From the line that contains "set (idx := _ffc" to the final line of the entries below, write out every line exactly as it appears, and nothing else.

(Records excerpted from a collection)
----

(** Filling the slot of a mailbox that does not exist. *)
Lemma wp_fill_mbx s A C Hd i pk fn id (Q : unit -> kstate -> Prop) :
  mbx_impl s A C Hd -> Z.of_nat i < CONFIG_MAX_MAILBOX -> ~ open_obj s (WMbx i) ->
  (forall s', k_int s' = k_int (cli_state s) -> mbx_impl (sti_state s') A (<[i := Some []]> C) Hd -> Q tt s') ->
  wp (fill_mbx (Z.of_nat i) pk ;;; write_log fn id E_OK) Q (cli_state s).
Proof.
  intros [HI (Mq & k & fl & H & HC)] Hi Hop HQ. pose proof (kinv0_cli _ _ _ _ (proj1 (proj1 HI))) as H0.
  pose proof (ki_pools _ _ _ _ H0) as HP. assert (CONFIG_MAX_MAILBOX = 4) as E4 by done.
  destruct (obj_slot (X := mailbox_t) s i (ki_pools _ _ _ _ (proj1 (proj1 HI)))) as [x Ex]; [exact Hi|]. simpl in Ex.
  unfold fill_mbx. rewrite Nat2Z.id. wp_steps. eapply wp_upd_obj; [exact Ex|]. wp_steps.
  eapply wp_upd_obj; [apply list_lookup_insert_eq; by eapply lookup_lt_Some|]. wp_steps.
  apply wp_write_log; [apply HI|]. intros l Hl.
  cbn [w_pool w_set_pool mbx_wait k_mbx set_k_mbx set_mbxbmap set_mbx_pool mbx_pool mbxbmap].
  rewrite list_insert_insert_eq.
  destruct (@kinv0_open mailbox_t mbx_wait _ (cli_state s) _ _ _ i x (new_mbx pk) H0 Ex Hi Hop eq_refl) as [H1 _].
  destruct (@kinv0_open mailbox_t mbx_wait _ _ _ _ _ i (new_mbx pk) (new_mbx pk) H1) as [_ H2]; [|done..|].
  { apply list_lookup_insert_eq. by eapply lookup_lt_Some. }
  assert (Mq i = []) as HMi.
  { destruct (Mq i) as [|b lb] eqn:E; [done|]. exfalso. apply Hop, (mo_open _ _ _ _ _ H). by rewrite E. }
  assert (msgque x = null_queue) as Hqx.
  { pose proof (qf_rep _ _ _ _ (mo_fam _ _ _ _ _ H) i) as (Hh & Ht & _). rewrite HMi in Hh, Ht.
    unfold msgq in Hh, Ht. rewrite Ex in Hh, Ht. simpl in *. destruct (msgque x); simpl in *; by subst. }
  pose proof (po_mbxb _ HP) as Hw. cbn in Hw. apply HQ; [done|]. split.
  - eapply (impl_frame s); [done| |done|done]. apply (kinv0_sti (set_k_log _ _)). by apply (kinv0_log _ _ _ _ l H2).
  - exists Mq, k, fl. split.
    + destruct H as [M1 M2 M3 M4 M5 M6]. split; try done.
      * eapply (qfam_frame (ob := OMsg) MsgQue); [done| |exact M1]. intros j. unfold msgq. cbn -[insert].
        destruct (decide (j = i)) as [->|Hne]; [|by rewrite list_lookup_insert_ne].
        rewrite list_lookup_insert_eq, Ex by (by eapply lookup_lt_Some). simpl. by rewrite Hqx.
      * intros j Hj. pose proof (M6 j Hj) as Ho. cbn in *. rewrite setbit_bit by (done || lia). by rewrite Ho, orb_true_r.
    + intros j. cbn -[insert]. rewrite setbit_bit by (done || lia). destruct (decide (j = i)) as [->|Hne].
      * by rewrite fn_lookup_insert, Z.eqb_refl, HMi.
      * rewrite fn_lookup_insert_ne, HC by done. by destruct (Z.eqb_spec (Z.of_nat i) (Z.of_nat j)); [lia|].
Qed.

Lemma wp_cre_mbx s A C Hd id pk :
  mbx_impl s A C Hd ->
  wp (cre_mbx_sys id pk) (fun r s' =>
    imask (k_int s') = imask (k_int s) /\
    if bad_mbxid id then r = Done E_ID /\ s' = s else
    let i := Z.to_nat (id - 1) in
    match pk with
    | None => r = Done E_PAR /\ s' = s
    | Some pk =>
        match C i with
        | Some _ => r = Done E_OBJ /\ mbx_impl s' A C Hd
        | None => r = Done E_OK /\ mbx_impl s' A (<[i := Some []]> C) Hd
        end
    end) s.
Proof.
  intros HM. unfold cre_mbx_sys. destruct (bad_mbxid id) eqn:Eb; [by apply wp_ret|].
  destruct pk as [pk|]; [|by apply wp_ret]. apply wp_bind, wp_cli, wp_bind, wp_gets.
  pose proof (bad_mbxid_false id Eb) as Hid. pose proof (obj_bit (X := mailbox_t) s id Hid) as Hb.
  cbn [w_bmap mbx_wait] in Hb. cbn [k_mbx cli_state set_k_int]. rewrite Hb. clear Hb.
  set (i := Z.to_nat (id - 1)). assert (id - 1 = Z.of_nat i) as Ei by (unfold i; lia).
  assert (Z.of_nat i < CONFIG_MAX_MAILBOX) as Hi by (unfold i; cbn [w_max mbx_wait] in Hid; lia).
  pose proof HM as [_ (Mq & k & fl & _ & HC)]. rewrite (HC i).
  destruct (Z.testbit (mbxbmap (k_mbx s)) (Z.of_nat i)) eqn:Ebit.
  { wp_steps. split_and!; [done|done|]. by apply mbx_impl_masked. }
  rewrite Ei. eapply wp_seq, (wp_fill_mbx s A C Hd i pk); [done|done|by simpl; rewrite Ebit|].
  intros s' Hint HM'. wp_steps. split_and!; [by rewrite Hint|done|exact HM'].
Qed.

(** [acre_mbx_sys] creates the mailbox of the lowest free identifier. *)
Lemma wp_acre_mbx s A C Hd pk :
  mbx_impl s A C Hd ->
  wp (acre_mbx_sys pk) (fun r s' =>
    imask (k_int s') = imask (k_int s) /\
    match pk with
    | None => r = Done E_PAR /\ s' = s
    | Some pk =>
        (r = Done E_NOID /\ mbx_impl s' A C Hd /\ forall i, (i < 4)%nat -> C i <> None) \/
        exists i, (i < 4)%nat /\ C i = None /\ (forall j, (j < i)%nat -> C j <> None) /\
          r = Done (Z.of_nat i + 1) /\ mbx_impl s' A (<[i := Some []]> C) Hd
    end) s.
Proof.
  intros HM. unfold acre_mbx_sys. destruct pk as [pk|]; [|by apply wp_ret]. apply wp_bind, wp_cli, wp_bind, wp_gets.
  cbn [k_mbx cli_state set_k_int]. pose proof HM as [HI (Mq & k & fl & _ & HC)].
  assert (forall j, C j <> None <-> Z.testbit (mbxbmap (k_mbx s)) (Z.of_nat j) = true) as HB.
  { intros j. rewrite HC. by case_match. }
  destruct (_ffc_cases (mbxbmap (k_mbx s)) (po_mbxb _ (ki_pools _ _ _ _ (proj1 (proj1 HI)))))
    as [[-> Hall]|(Hr & Hclr & Hlow)].
  { wp_steps. split_and!; [done|]. left. split_and!; [done|by apply mbx_impl_masked|].
    intros j Hj. apply HB, Hall. lia. }
  set (idx := _ffc (mbxbmap (k_mbx s))) in *. destruct (bad_mbxid (idx + 1)) eqn:Eb.
  { wp_steps. split_and!; [done|]. left. split_and!; [done|by apply mbx_impl_masked|].
    intros j Hj. apply HB, Hlow. unfold bad_mbxid, CONFIG_MAX_MAILBOX in Eb.
    apply orb_true_iff in Eb as [Eb|Eb]; [apply Z.ltb_lt in Eb; lia|].
    rewrite Z.gtb_ltb in Eb. apply Z.ltb_lt in Eb. lia. }
  pose proof (bad_mbxid_false _ Eb) as Hid. change w_max with 4 in Hid. set (i := Z.to_nat idx) in *.
  assert (idx = Z.of_nat i) as Ei by (unfold i; lia).
  replace (fill_mbx idx pk) with (fill_mbx (Z.of_nat i) pk) by (by rewrite Ei).
  eapply wp_seq, (wp_fill_mbx s A C Hd i pk); [done|change CONFIG_MAX_MAILBOX with 4; lia| |].
  { simpl. by rewrite <- Ei, Hclr. }
  intros s' Hint HM'. wp_steps. split; [by rewrite Hint|]. right. exists i.
  split_and!; [lia| | |by rewrite <- Ei|exact HM'].
  - rewrite HC, <- Ei, Hclr. done.
  - intros j Hj. apply HB, Hlow. lia.
Qed.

----

[Response below]
  set (idx := _ffc (mbxbmap (k_mbx s))) in *. destruct (bad_mbxid (idx + 1)) eqn:Eb.
  { wp_steps. split_and!; [done|]. left. split_and!; [done|by apply mbx_impl_masked|].
    intros j Hj. apply HB, Hlow. unfold bad_mbxid, CONFIG_MAX_MAILBOX in Eb.
    apply orb_true_iff in Eb as [Eb|Eb]; [apply Z.ltb_lt in Eb; lia|].
    rewrite Z.gtb_ltb in Eb. apply Z.ltb_lt in Eb. lia. }
  pose proof (bad_mbxid_false _ Eb) as Hid. change w_max with 4 in Hid. set (i := Z.to_nat idx) in *.
  assert (idx = Z.of_nat i) as Ei by (unfold i; lia).
  replace (fill_mbx idx pk) with (fill_mbx (Z.of_nat i) pk) by (by rewrite Ei).
  eapply wp_seq, (wp_fill_mbx s A C Hd i pk); [done|change CONFIG_MAX_MAILBOX with 4; lia| |].
  { simpl. by rewrite <- Ei, Hclr. }
  intros s' Hint HM'. wp_steps. split; [by rewrite Hint|]. right. exists i.
  split_and!; [lia| | |by rewrite <- Ei|exact HM'].
  - rewrite HC, <- Ei, Hclr. done.
  - intros j Hj. apply HB, Hlow. lia.
Qed.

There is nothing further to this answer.